Microsoft Playwright: Automate Chromium, WebKit and Firefox - tomduncalf
https://github.com/microsoft/playwright
======
gsnedders
As the FAQ says, this is written by largely the same team as who worked on
Puppeteer, who largely moved to MS last year.

That said, I have severe reservations about their claims that it's cross-
browser:

They mention WebDriver, and how they hope to "steer it towards the bi-
directional communication channel", but they've not at any point tried to
engage with the working group, and they've historically actively pushed back
against any attempt to standardise CDP or anything very similar to it before
(despite CDP already having an ecosystem around it). They were the owners of
the CDP protocol within the Chrome team and it was their lack of support for
any standardisation that is the reason why there is no standardised protocol
today.

They say they support Firefox, but this is support in the same sense as
puppeteer-firefox: it relies on a large patch to Firefox, which looks similar
to the one written for puppeteer-firefox, and which has no chance of getting
landed. It seems like they haven't taken the feedback on-board from when they
tried this with puppeteer-firefox: springing a large patch onto the Mozilla
community is unlikely going to get accepted, especially when they haven't
addressed the architectural concerns raised previously.

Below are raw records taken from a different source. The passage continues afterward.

(** Changing the data of a held buffer and writing it through. *)
Lemma bupdate_spec i hs s f : binv (i :: hs) s ->
  Z.of_nat (length (f (data (buf_at s i)))) = BLOCK_SIZE ->
  exists s', (wr_data i f;;; buf_write i) s = Ret tt s' /\ binv (i :: hs) s' /\ bframe hs s s' /\
    disk s' = blk_put (disk s) (block_num (buf_at s i)) (f (data (buf_at s i))) /\
    block_num (buf_at s' i) = block_num (buf_at s i) /\ data (buf_at s' i) = f (data (buf_at s i)).
Proof.
  intros [l B] Hlen. assert (i ∈ i :: hs) as Hin by apply list_elem_of_here.
  destruct (wr_data_bok s l _ i f B Hin Hlen) as [Hrun B1].
  destruct (buf_write_run _ l _ i B1 Hin) as [Hrun2 B2].
  destruct (b_hs _ _ _ B) as [Hd Hlt]. apply NoDup_cons in Hd as [Hni _].
  assert (buf_at (upd_bnode i (upd_buf (fun b => set_data (f (data b)) b)) s) i = set_data (f (data (buf_at s i))) (buf_at s i)) as Hat.
  { rewrite buf_at_upd by (eapply b_lt; [done|by apply Hlt]). by rewrite decide_True. }
  eexists. split; [mrun Hrun; apply Hrun2|]. split_and!; [by eexists| | |exact (f_equal block_num Hat)|exact (f_equal data Hat)].
  - split; [done|]. intros j Hj.
    transitivity (buf_at (upd_bnode i (upd_buf (fun b => set_data (f (data b)) b)) s) j); [done|].
    rewrite buf_at_upd by (eapply b_lt; [done|]; apply Hlt; by apply list_elem_of_further).
    by rewrite decide_False by (by intros ->).
  - cbn [disk put_disk]. by rewrite Hat.
Qed.

(** Reading a block, and reading, changing and writing back a block, as the
    routines above the cache do. *)
Definition block_get (sl_fuel : nat) (num : Z) : M (bstate D) (list Z) :=
  let* b := buf_read sl_fuel num in
  let* l := rd_data b in
  buf_release b;;;
  ret l.
Lemma block_get_spec sl_fuel hs num s : binv hs s -> readable_block hs num s -> (0 < sl_fuel)%nat ->
  exists s', block_get sl_fuel num s = Ret (blk_get (disk s) num) s' /\ binv hs s' /\ bframe hs s s' /\ disk s' = disk s.
Proof.
  intros B Hr Hf. destruct (bread_spec sl_fuel hs num s B Hr Hf) as (i & s1 & Hrun & B1 & Hni & Hfr & Hd & Hbn & Hda).
  destruct (brelse_spec i hs s1 B1) as (s2 & Hrel & B2 & Hfr2 & Hd2); [by rewrite Hbn, Hda, Hd|].
  exists s2. split_and!; [|done|by eapply bframe_trans|congruence].
  unfold block_get, rd_data. mrun Hrun. rewrite Hda. mrun Hrel. done.
Qed.
Definition block_update (sl_fuel : nat) (num : Z) (f : list Z -> list Z) : M (bstate D) unit :=
  let* b := buf_read sl_fuel num in
  wr_data b f;;;
  buf_write b;;;
  buf_release b.
Lemma block_update_spec sl_fuel hs num f s : binv hs s -> readable_block hs num s -> (0 < sl_fuel)%nat ->
  Z.of_nat (length (f (blk_get (disk s) num))) = BLOCK_SIZE ->
  exists s', block_update sl_fuel num f s = Ret tt s' /\ binv hs s' /\ bframe hs s s' /\
    disk s' = blk_put (disk s) num (f (blk_get (disk s) num)).
Proof.
  intros B Hr Hf Hlen. destruct (bread_spec sl_fuel hs num s B Hr Hf) as (i & s1 & Hrun & B1 & Hni & Hfr & Hd & Hbn & Hda).
  destruct (bupdate_spec i hs s1 f B1) as (s2 & Hup & B2 & Hfr2 & Hd2 & Hbn2 & Hda2); [by rewrite Hda|].
  destruct (brelse_spec i hs s2 B2) as (s3 & Hrel & B3 & Hfr3 & Hd3).
  { rewrite Hda2, Hbn2, Hd2, Hda, Hbn. symmetry. by apply blk_get_eq. }
  exists s3. split_and!; [|done|by do 2 (eapply bframe_trans; [done|])|by rewrite Hd3, Hd2, Hbn, Hda, Hd].
  unfold block_update. mrun Hrun. rewrite <- (bind_assoc (wr_data i f)). by mrun Hup.
Qed.

(** ** buf_init *)

(** The cache at boot: zeroed nodes. *)
Definition fresh_cache (s : bstate D) : Prop :=
  length (buf_cache s) = S N_BUF /\ forall x, nxt (buf_cache s) x = None.
(** Buffer as buf_init leaves it. *)
Definition init_buf (b : buf) : buf := mkBuf (sleeplock_init "buf") BLOCK_NUM_UNUSED (data b) 0.

(** The ring of the first [n] buffers; the others are still untouched. *)
Definition init_inv (s0 : bstate D) (n : nat) (s : bstate D) : Prop :=
  exists c, s = set_cache c s0 /\ length c = S N_BUF /\ ring c (seq 0 n) /\
    (forall x, (x < n)%nat -> bbuf (node_of c x) = init_buf (buf_at s0 x)) /\
    (forall x, (n <= x)%nat -> x <> head_buf -> node_of c x = bnode_at s0 x).

Lemma init_step s0 n s : (n < N_BUF)%nat -> fresh_cache s0 -> init_inv s0 n s ->
  exists s', (wr_buf n (set_block_num BLOCK_NUM_UNUSED);;; wr_buf n (set_buf_ref 0);;;
    wr_buf n (set_bslk (sleeplock_init "buf"));;; insert_head n false) s = Ret tt s' /\ init_inv s0 (S n) s'.
Proof.
  intros Hn [_ Hnone] (c & -> & Hlen & Hring & Hdone & Htodo). unfold wr_buf, wr_bnode. mstep.
  rewrite !upd_upd_bnode. set (f := fun b : buf => _).
  set (c1 := alter (upd_buf f) n c). change (upd_bnode n (upd_buf f) (set_cache c s0)) with (set_cache c1 s0).
  assert (n <> head_buf) as Hnh by (unfold head_buf, N_BUF, N_BLOCK_BUF in *; lia).
  assert (n < length c)%nat as Hnl by lia.
  assert (n ∉ head_buf :: seq 0 n) as Hni.
  { rewrite elem_of_cons, elem_of_seq. lia. }
  assert (nxt c1 n = None) as Hnx.
  { unfold nxt, c1. rewrite node_of_alter by done. rewrite decide_True by done. cbn. rewrite Htodo by (done || lia).
    apply (Hnone n). }
  destruct (insert_head_back n (set_cache c1 s0) (seq 0 n)) as (c2 & Hins & Hr2 & [Hl2 Hsame] & Hoth);
    [by apply ring_upd_buf|done|unfold c1; cbn; by rewrite length_alter|done|].
  cbn [buf_cache set_cache] in *.
  exists (set_cache c2 s0). split; [exact Hins|]. exists c2. split_and!; [done| | | |].
  - rewrite Hl2. unfold c1. by rewrite length_alter.
  - rewrite seq_S. done.
  - intros x Hx. rewrite Hsame. unfold c1. rewrite node_of_alter by lia. case_decide as E.
    + subst. cbn. rewrite Htodo by (done || lia). done.
    + apply Hdone. lia.
  - intros x Hx Hxh. rewrite Hoth by (rewrite !elem_of_cons, elem_of_seq; lia).
    unfold c1. unfold node_of. rewrite list_lookup_alter_ne by lia. apply Htodo; [lia|done].
Qed.
(* ===== verification/BitmapSpec.v ===== *)
(** * Properties of the bitmaps *)

From S2P Require Import Prelude Machine Str Lock Pmem Kvm KvmSpec Mmap Uvm Proc ProcSpec SleepSpec Buf BufSpec Bitmap.

(** ** Bits of a block *)

Definition bit (l : list Z) (n : Z) : bool := Z.testbit (l !!! Z.to_nat (n / 8)) (n mod 8).
Definition bytes_ok (l : list Z) : Prop := Forall (fun x => 0 <= x < 256) l.
Definition BITS : Z := BLOCK_SIZE * 8.

Lemma land_pow2_testbit k b : 0 <= k -> (Z.land (2 ^ k) b =? 0) = negb (Z.testbit b k).
Proof.
  intros Hk. destruct (Z.testbit b k) eqn:E; cbn.
  - apply Z.eqb_neq. intros H. assert (Z.testbit (Z.land (2 ^ k) b) k = Z.testbit 0 k) as H' by (by rewrite H).
    rewrite Z.land_spec, Z.pow2_bits_true, E, Z.bits_0 in H' by done. done.
  - apply Z.eqb_eq. apply Z.bits_inj'. intros n Hn. rewrite Z.land_spec, Z.bits_0, Z.pow2_bits_eqb by done.
    destruct (Z.eqb_spec k n); [by subst|done].
Qed.
Lemma u8_shl_pow2 s : 0 <= s < 7 -> u8 (Z.shiftl (2 ^ s) 1) = 2 ^ (s + 1).
Proof.
  intros Hs. rewrite Z.shiftl_mul_pow2, <- Z.pow_add_r by lia. apply u8_small.
  split; [apply Z.pow_nonneg; lia|]. change 256 with (2 ^ 8). apply Z.pow_lt_mono_r; lia.
Qed.

Lemma clear_bit_spec n s b : Z.of_nat n + s = 8 -> 0 <= s ->
  match clear_bit n s (2 ^ s) b with
  | Some (sh, p) => p = 2 ^ sh /\ s <= sh < 8 /\ Z.testbit b sh = false /\ (forall k, s <= k < sh -> Z.testbit b k = true)
  | None => forall k, s <= k < 8 -> Z.testbit b k = true
  end.
Proof.
  revert s. induction n as [|n IH]; intros s Hn Hs; cbn [clear_bit]; [intros; lia|].
  rewrite land_pow2_testbit by done. destruct (Z.testbit b s) eqn:E; cbn [negb].
  2:{ split_and!; [done|lia|lia|done|]. intros; lia. }
  destruct (decide (s = 7)) as [->|].
  { assert (n = O) as -> by lia. cbn. intros k Hk. by replace k with 7 by lia. }
  rewrite u8_shl_pow2 by lia. specialize (IH (s + 1) ltac:(lia) ltac:(lia)).
  destruct (clear_bit n (s + 1) (2 ^ (s + 1)) b) as [[sh p]|].
  - destruct IH as (-> & Hsh & Hb & Ht). split_and!; [done|lia|lia|done|].
    intros k Hk. destruct (decide (k = s)) as [->|]; [done|]. apply Ht. lia.
  - intros k Hk. destruct (decide (k = s)) as [->|]; [done|]. apply IH. lia.
Qed.

Lemma bit_split byte sh l : 0 <= byte -> 0 <= sh < 8 -> bit l (byte * 8 + sh) = Z.testbit (l !!! Z.to_nat byte) sh.
Proof.
  intros Hb Hs. unfold bit. rewrite Z.div_add_l, (Z.div_small sh 8), Z.add_0_r by lia.
  rewrite Z.add_comm, Z.mod_add, Z.mod_small by lia. done.
Qed.

Lemma search_bytes_spec l byte : 0 <= byte ->
  match search_bytes l byte with
  | Some (by_, sh, p) =>
      exists k, by_ = byte + Z.of_nat k /\ (k < length l)%nat /\ p = 2 ^ sh /\ 0 <= sh < 8 /\
        Z.testbit (l !!! k) sh = false /\ (forall j, 0 <= j < sh -> Z.testbit (l !!! k) j = true) /\
        (forall i j, (i < k)%nat -> 0 <= j < 8 -> Z.testbit (l !!! i) j = true)
  | None => forall i j, (i < length l)%nat -> 0 <= j < 8 -> Z.testbit (l !!! i) j = true
  end.
Proof.
  revert byte. induction l as [|b l IH]; intros byte Hb; cbn [search_bytes]; [cbn; intros; lia|].
  pose proof (clear_bit_spec 8 0 b ltac:(lia) ltac:(lia)) as Hc. change (2 ^ 0) with 1 in Hc.
  destruct (clear_bit 8 0 1 b) as [[sh p]|].
  - destruct Hc as (-> & Hs & Hf & Ht). exists O. split_and!; first [done | cbn; lia | intros; lia].
  - specialize (IH (byte + 1) ltac:(lia)). destruct (search_bytes l (byte + 1)) as [[[by_ sh] p]|].
    + destruct IH as (k & -> & Hk & -> & Hs & Hf & Ht & Hall). exists (S k).
      split_and!; try first [done | cbn; lia]. intros [|i] j Hi Hj; [by apply Hc|]. apply Hall; [lia|done].
    + intros [|i] j Hi Hj; [by apply Hc|]. apply IH; [cbn in Hi; lia|done].
Qed.

(** The lowest clear bit of a block, as the allocator computes it. *)
Lemma search_lowest l : Z.of_nat (length l) = BLOCK_SIZE ->
  match search_bytes l 0 with
  | Some (byte, sh, p) =>
      let n := byte * 8 + sh in
      p = 2 ^ sh /\ 0 <= byte < BLOCK_SIZE /\ 0 <= sh < 8 /\ 0 <= n < BITS /\ bit l n = false /\
      forall m, 0 <= m < n -> bit l m = true
  | None => forall m, 0 <= m < BITS -> bit l m = true
  end.
Proof.
  intros Hlen. pose proof (search_bytes_spec l 0 ltac:(lia)) as H. destruct (search_bytes l 0) as [[[byte sh] p]|].
  - destruct H as (k & -> & Hk & -> & Hs & Hf & Ht & Hall). cbn zeta. rewrite Z.add_0_l.
    split_and!; try done; try lia; try (unfold BITS; lia).
    + rewrite bit_split by lia. by rewrite Nat2Z.id.
    + intros m Hm. unfold bit. pose proof (div_mul_le m 8 ltac:(lia)). pose proof (Z.mod_pos_bound m 8 ltac:(lia)).
      pose proof (Z.mod_eq m 8 ltac:(lia)).
      destruct (decide (Z.to_nat (m / 8) < k)%nat) as [Hlt|Hge]; [by apply Hall|].
      assert (Z.to_nat (m / 8) = k) as -> by lia. apply Ht. lia.
  - intros m Hm. unfold BITS in *. pose proof (div_mul_le m 8 ltac:(lia)). apply H; [|by apply Z.mod_pos_bound].
    assert (m / 8 < Z.of_nat (length l)) by lia. lia.
Qed.

(** ** Setting and clearing one bit *)

Lemma set_byte_len byte f (l : list Z) : length (set_byte byte f l) = length l.
Proof. apply length_alter. Qed.
Lemma set_byte_at byte f l k : (k < length l)%nat ->
  set_byte byte f l !!! k = if decide (Z.to_nat byte = k) then f (l !!! k) else l !!! k.
Proof.
  intros Hk. unfold set_byte. rewrite !list_lookup_total_alt. case_decide as E.
  - subst. rewrite list_lookup_alter_eq. destruct (lookup_lt_is_Some_2 _ _ Hk) as [x ->]. done.
  - by rewrite list_lookup_alter_ne.
Qed.
Lemma bit_idx (l : list Z) m : Z.of_nat (length l) = BLOCK_SIZE -> 0 <= m < BITS -> (Z.to_nat (m / 8) < length l)%nat.
Proof. unfold BITS. intros H Hm. pose proof (div_mul_le m 8 ltac:(lia)). lia. Qed.
Lemma bit_eq_iff byte sh m : 0 <= byte -> 0 <= sh < 8 -> 0 <= m ->
  m = byte * 8 + sh <-> Z.to_nat byte = Z.to_nat (m / 8) /\ sh = m mod 8.
Proof.
  intros Hb Hs Hm. pose proof (div_mul_le m 8 ltac:(lia)). pose proof (Z.mod_eq m 8 ltac:(lia)).
  pose proof (Z.mod_pos_bound m 8 ltac:(lia)). split; [|lia].
  intros ->. split; lia.
Qed.
Lemma set_bit_spec l byte sh m : Z.of_nat (length l) = BLOCK_SIZE -> 0 <= byte < BLOCK_SIZE -> 0 <= sh < 8 -> 0 <= m < BITS ->
  bit (set_byte byte (fun x => Z.lor x (2 ^ sh)) l) m = (m =? byte * 8 + sh) || bit l m.
Proof.
  intros Hl Hb Hs Hm. unfold bit. rewrite set_byte_at by (by apply bit_idx).
  pose proof (bit_eq_iff byte sh m ltac:(lia) Hs ltac:(lia)) as Hiff.
  destruct (Z.eqb_spec m (byte * 8 + sh)) as [E|E].
  - apply Hiff in E as [E1 E2]. rewrite decide_True by done. rewrite <- E2, Z.lor_spec, Z.pow2_bits_true by lia. by rewrite orb_true_r.
  - cbn. case_decide as E'; [|done]. rewrite Z.lor_spec, Z.pow2_bits_eqb by lia.
    destruct (Z.eqb_spec sh (m mod 8)); [by destruct E; apply Hiff|]. by rewrite orb_false_r.
Qed.

(** Clearing the bit just set gives the byte back. *)
Lemma lnot_pow2_byte sh k : 0 <= sh < 8 -> 0 <= k -> Z.testbit (u8 (Z.lnot (u8 (Z.shiftl 1 sh)))) k = (k <? 8) && negb (k =? sh).
Proof.
  intros Hs Hk. assert (u8 (Z.shiftl 1 sh) = 2 ^ sh) as ->.
  { rewrite Z.shiftl_mul_pow2, Z.mul_1_l by lia. apply u8_small. split; [apply Z.pow_nonneg; lia|].
    change 256 with (2 ^ 8). apply Z.pow_lt_mono_r; lia. }
  unfold u8. bcase (k <? 8).
  - rewrite Z.mod_pow2_bits_low, Z.lnot_spec, Z.pow2_bits_eqb by lia. cbn. by rewrite Z.eqb_sym.
  - by rewrite Z.mod_pow2_bits_high by lia.
Qed.
Lemma set_unset_byte x sh : 0 <= x < 256 -> 0 <= sh < 8 -> Z.testbit x sh = false ->
  Z.land (Z.lor x (2 ^ sh)) (u8 (Z.lnot (u8 (Z.shiftl 1 sh)))) = x.
Proof.
  intros Hx Hs Hf. apply Z.bits_inj'. intros k Hk. rewrite Z.land_spec, Z.lor_spec, Z.pow2_bits_eqb, lnot_pow2_byte by lia.
  bcase (k <? 8).
  - destruct (Z.eqb_spec sh k) as [<-|]; [by rewrite Z.eqb_refl, andb_false_r, Hf|].
    destruct (Z.eqb_spec k sh); [lia|]. by rewrite orb_false_r, andb_true_r.
  - rewrite andb_false_r. symmetry. apply Z.bits_above_log2; [lia|].
    destruct (decide (x = 0)) as [->|]; [cbn; lia|]. apply Z.log2_lt_pow2; [lia|].
    eapply Z.lt_le_trans; [apply Hx|]. change 256 with (2 ^ 8). apply Z.pow_le_mono_r; lia.
Qed.

Section bitmapspec.
Context {D : Type} {HD : BlockDev D}.
(* ===== verification/InodeSpec.v ===== *)
(** * Properties of the inode layer

    The disk format of inodes, the allocation of their blocks, and files as byte
    sequences on the direct blocks. *)

From S2P Require Import Prelude Machine Str Lock Pmem Kvm KvmSpec Mmap Uvm Proc ProcSpec SleepSpec Buf BufSpec Bitmap BitmapSpec Inode.

(** ** The disk format *)

Record dinode_ok (d : dinode) : Prop := {
  d_type : 0 <= itype d < 2 ^ 16;
  d_major : 0 <= imajor d < 2 ^ 16;
  d_minor : 0 <= iminor d < 2 ^ 16;
  d_nlink : 0 <= inlink d < 2 ^ 16;
  d_size : 0 <= isize d < 2 ^ 32;
  d_len : length (addrs d) = Z.to_nat N_ADDRS;
  d_addrs : Forall (fun a => 0 <= a < 2 ^ 32) (addrs d);
}.

Lemma enc16_dec v p q : 0 <= v < 2 ^ 16 -> dec16 (p ++ enc16 v ++ q) (length p) = v.
Proof.
  intros H. unfold dec16, enc16. rewrite !list_lookup_total_alt.
  rewrite (lookup_app_r p), Nat.sub_diag by lia. rewrite (lookup_app_r p) by lia.
  replace (S (length p) - length p)%nat with 1%nat by lia. cbn.
  rewrite (Z.mod_small (v / 256)) by (split; [apply Z.div_pos; lia|apply Z.div_lt_upper_bound; lia]).
  pose proof (Z.div_mod v 256). lia.
Qed.
Lemma enc32_dec v p q : 0 <= v < 2 ^ 32 -> dec32 (p ++ enc32 v ++ q) (length p) = v.
Proof.
  intros H. unfold dec32, enc32. rewrite !list_lookup_total_alt.
  rewrite (lookup_app_r p), Nat.sub_diag by lia. rewrite !(lookup_app_r p) by lia.
  replace (length p + 1 - length p)%nat with 1%nat by lia.
  replace (length p + 2 - length p)%nat with 2%nat by lia.
  replace (length p + 3 - length p)%nat with 3%nat by lia. cbn.
  change 65536 with (256 * 256). change 16777216 with (256 * 256 * 256).
  rewrite <- !Z.div_div by lia.
  pose proof (Z.div_mod v 256). pose proof (Z.div_mod (v / 256) 256). pose proof (Z.div_mod (v / 256 / 256) 256).
  rewrite (Z.mod_small (v / 256 / 256 / 256)); [lia|].
  split; [repeat apply Z.div_pos; lia|]. repeat (apply Z.div_lt_upper_bound; [lia|]). lia.
Qed.
Lemma enc32_len v : length (enc32 v) = 4%nat.
Proof. done. Qed.

Lemma dec_addrs l p q : Forall (fun a => 0 <= a < 2 ^ 32) l ->
  ((fun i => dec32 (p ++ concat (enc32 <$> l) ++ q) (length p + 4 * i)) <$> seq 0 (length l)) = l.
Proof.
  revert p. induction l as [|a l IH]; intros p H; [done|]. apply Forall_cons in H as [Ha Hl].
  cbn [length seq fmap list_fmap concat]. f_equal.
  - rewrite Nat.mul_0_r, Nat.add_0_r, <- app_assoc. by apply enc32_dec.
  - rewrite <- fmap_S_seq, <- list_fmap_compose. rewrite <- (IH (p ++ enc32 a) Hl) at 2.
    apply list_fmap_ext. intros i x _. cbn [compose]. rewrite length_app, enc32_len, <- !app_assoc. f_equal. lia.
Qed.

Lemma concat_enc32_len l : length (concat (enc32 <$> l)) = (4 * length l)%nat.
Proof. induction l as [|a l IH]; [done|]. cbn [fmap list_fmap concat length]. rewrite length_app, IH, enc32_len. lia. Qed.
Lemma enc_dinode_len d : dinode_ok d -> length (enc_dinode d) = Z.to_nat INODE_DISK_SIZE.
Proof.
  intros H. unfold enc_dinode. rewrite !length_app, concat_enc32_len, (d_len d H).
  unfold N_ADDRS, N_ADDRS_1, N_ADDRS_2, N_ADDRS_3, INODE_DISK_SIZE. cbn. lia.
Qed.
Lemma dec_enc_dinode d q : dinode_ok d -> dec_dinode (enc_dinode d ++ q) = d.
Proof.
  intros [H1 H2 H3 H4 H5 H6 H7]. unfold dec_dinode, enc_dinode. rewrite <- !app_assoc.
  set (r := concat (enc32 <$> addrs d)) in *.
  pose proof (enc16_dec (itype d) [] (enc16 (imajor d) ++ enc16 (iminor d) ++ enc16 (inlink d) ++ enc32 (isize d) ++ r ++ q) H1) as E1.
  pose proof (enc16_dec (imajor d) (enc16 (itype d)) (enc16 (iminor d) ++ enc16 (inlink d) ++ enc32 (isize d) ++ r ++ q) H2) as E2.
  pose proof (enc16_dec (iminor d) (enc16 (itype d) ++ enc16 (imajor d)) (enc16 (inlink d) ++ enc32 (isize d) ++ r ++ q) H3) as E3.
  pose proof (enc16_dec (inlink d) (enc16 (itype d) ++ enc16 (imajor d) ++ enc16 (iminor d)) (enc32 (isize d) ++ r ++ q) H4) as E4.
  pose proof (enc32_dec (isize d) (enc16 (itype d) ++ enc16 (imajor d) ++ enc16 (iminor d) ++ enc16 (inlink d)) (r ++ q) H5) as E5.
  pose proof (dec_addrs (addrs d) (enc16 (itype d) ++ enc16 (imajor d) ++ enc16 (iminor d) ++ enc16 (inlink d) ++ enc32 (isize d)) q H7) as E6.
  rewrite <- !app_assoc in E3, E4, E5, E6. rewrite H6 in E6.
  cbn [length app] in E1. destruct d as [t ma mi n sz a]. cbn [itype imajor iminor inlink isize addrs] in *.
  f_equal; assumption.
Qed.

(** ** Running the block layer inside the inode layer *)

Section inodespec.
Context {D : Type} {HD : BlockDev D}.

Lemma inode_at_upd (s : istate D) i j f : (j < length (icache s))%nat ->
  inode_at (upd_inode i f s) j = if decide (i = j) then f (inode_at s j) else inode_at s j.
Proof.
  intros Hj. unfold inode_at. cbn. case_decide as E.
  - subst. rewrite list_lookup_alter_eq. destruct (lookup_lt_is_Some_2 _ _ Hj) as [n ->]. done.
  - by rewrite list_lookup_alter_ne.
Qed.
Lemma upd_upd_inode (s : istate D) i f g : upd_inode i f (upd_inode i g s) = upd_inode i (fun x => f (g x)) s.
Proof. unfold upd_inode. cbn. by rewrite alter_alter. Qed.

#[export] Instance inode_lock_in i : LockIn (i_k (D:=D)) (i_slk i) (fun s => (i < length (icache s))%nat).
Proof.
  split; try done.
  - by intros [[] ? ? ?].
  - intros l s H. cbn [lget lset i_slk]. rewrite inode_at_upd by done. by rewrite decide_True.
  - intros s H. cbn [lget lset i_slk]. unfold upd_inode. rewrite alter_id_at; [by destruct s|].
    intros x Hx. unfold inode_at. rewrite Hx. by destruct x.
  - intros l l' s. cbn [lget lset i_slk]. by rewrite upd_upd_inode.
Qed.

(** The block layer replaced. *)
Definition set_ib (b : bstate D) (s : istate D) : istate D := lset i_b b s.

They could've engaged with the work that has been happening around Firefox
with a duplex testing protocol over the past year, but they haven't, and
they've written their own thing in isolation. The fact that Firefox now
already has another protocol partly implemented makes it even less likely that
their patch and their new protocol will get accepted.

The group now maintaining Puppeteer at Google is actively engaging with those
working on WebDriver and actively engaging with the work happening around
Firefox which makes it far more likely that Puppeteer in the future will
support an unmodified Firefox binary.

------
benologist
This looks like an amazing next-step for Puppeteer, and it addresses some of
the annoyances too. I generally use a loop that will wait-and-retry when
commands fail as it seems like virtually anything can crash in the right
circumstances.

> click waits for the element to be available and visible by default

> With Playwright, we encourage setTimeout-free automation

------
cryptos
How is the performance compared to Cypress (which is limited to Chromium)?